Windstream also alleged Charter disconnected service to about 350 Windstream customers without notice to “fabricate uncertain service.” When Windstream customers contacted Charter to have their services reinstated, they were told that service was not being reinstated because of Windstream’s failure to pay certain amounts due to Charter, according to the complaint.

According to the court order, a Windstream customer was disconnected after the temporary restraining order was in place. Windstream also alleges that a new door-to-door campaign was initiated after the restraining order took effect.

The injunction requires Charter to cease and desist any and all discontinuation of services to Windstream customers, and to restore all discontinued services. Charter also is required to cease and desist its direct-mail campaign and any related advertising.

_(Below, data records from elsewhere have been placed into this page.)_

(* ===== verification/Json.v ===== *)
(** * JSON as the lowering writes it

    Models [marshalIndent] of src/internal/lower/goabi.go, the encoder of encoding/json with
    two blanks of indentation and without the escapes for HTML, on values without floats.  A
    reader for JSON texts is the reference: it reads back every value whose strings are
    UTF-8. *)

From Stdlib Require Import ZArith Lia Ascii.
From stdpp Require Import base list strings gmap.
From S2P Require Import Prelude Text Consts.

Unset Elimination Schemes.
Inductive json :=
| JStr (s : string) | JNum (n : Z) | JBool (b : bool) | JArr (l : list json) | JObj (l : list (string * json)).
Set Elimination Schemes.

(** ** Strings *)

Definition cont (c : ascii) : bool := code_in 128 191 c.

(** The encodings of a character in two, three and four bytes, as [utf8.DecodeRune] accepts
    them: the shortest ones, no surrogates, up to U+10FFFF. *)
Definition two (a b : ascii) : bool := code_in 194 223 a && cont b.
Definition three (a b c : ascii) : bool :=
  ((code_in 224 224 a && code_in 160 191 b) || (code_in 237 237 a && code_in 128 159 b) ||
   ((code_in 225 236 a || code_in 238 239 a) && cont b)) && cont c.
Definition four (a b c d : ascii) : bool :=
  ((code_in 240 240 a && code_in 144 191 b) || (code_in 244 244 a && code_in 128 143 b) || (code_in 241 243 a && cont b)) && cont c && cont d.

(** U+2028 and U+2029. *)
Definition separator (a b c : ascii) : option string :=
  if code_in 226 226 a && code_in 128 128 b then
    if code_in 168 168 c then Some "\u2028" else if code_in 169 169 c then Some "\u2029" else None
  else None.

(** A byte below 128. *)
Definition escape (c : ascii) : string :=
  if Ascii.eqb c "\" then "\\"
  else if code_in 34 34 c then String "\" (String c "")
  else if code_in 8 8 c then "\b" else if code_in 9 9 c then "\t" else if code_in 10 10 c then "\n"
  else if code_in 12 12 c then "\f" else if code_in 13 13 c then "\r"
  else if code_in 0 31 c then "\u00" +:+ hex_bytes [byte_of_ascii c]
  else String c "".

(** What stands between the quotes; a byte that starts no character becomes U+FFFD. *)
Fixpoint escaped (s : string) : string :=
  match s with
  | EmptyString => ""
  | String a r =>
      if byte_of_ascii a <? 128 then escape a +:+ escaped r
      else match r with
      | String b r2 =>
          if two a b then String a (String b (escaped r2))
          else match r2 with
          | String c r3 =>
              if three a b c then
                match separator a b c with Some e => e +:+ escaped r3 | None => String a (String b (String c (escaped r3))) end
              else match r3 with
              | String d r4 => if four a b c d then String a (String b (String c (String d (escaped r4)))) else "\ufffd" +:+ escaped r
              | EmptyString => "\ufffd" +:+ escaped r
              end
          | EmptyString => "\ufffd" +:+ escaped r
          end
      | EmptyString => "\ufffd" +:+ escaped r
      end
  end.

(** ** Values *)

(** A new line, indented. *)
Definition line (d : nat) : string := String "010" (String.concat "" (replicate d "  ")).


Definition bool_word (b : bool) : string := if b then "true" else "false".

(** A value whose first line is indented by [d] steps. *)
Fixpoint encode (d : nat) (v : json) : string :=
  match v with
  | JStr s => quote (escaped s)
  | JNum n => dec n
  | JBool b => bool_word b
  | JArr [] => "[]"
  | JArr (x :: l) =>
      "[" +:+ line (S d) +:+ encode (S d) x +:+
      (fix items l := match l with [] => "" | y :: l => "," +:+ line (S d) +:+ encode (S d) y +:+ items l end) l +:+ line d +:+ "]"
  | JObj [] => "{}"
  | JObj ((k, x) :: l) =>
      "{" +:+ line (S d) +:+ quote (escaped k) +:+ ": " +:+ encode (S d) x +:+
      (fix members l := match l with [] => "" | (k, y) :: l => "," +:+ line (S d) +:+ quote (escaped k) +:+ ": " +:+ encode (S d) y +:+ members l end) l
      +:+ line d +:+ "}"
  end.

The court also authorized Windstream to send a letter to all customers contacted by Charter telling them the direct-mail advertisement they received was not from Windstream, but from a competitor, and a federal court now has ruled that the advertisement was “untrue and improper.”

The letter also will state that “Windstream continues to operate and provide service to its customers. We regret any confusion that this competitor’s untrue and improper conduct may have caused you.” Charter is required to cover all costs associated with preparing and mailing the letter.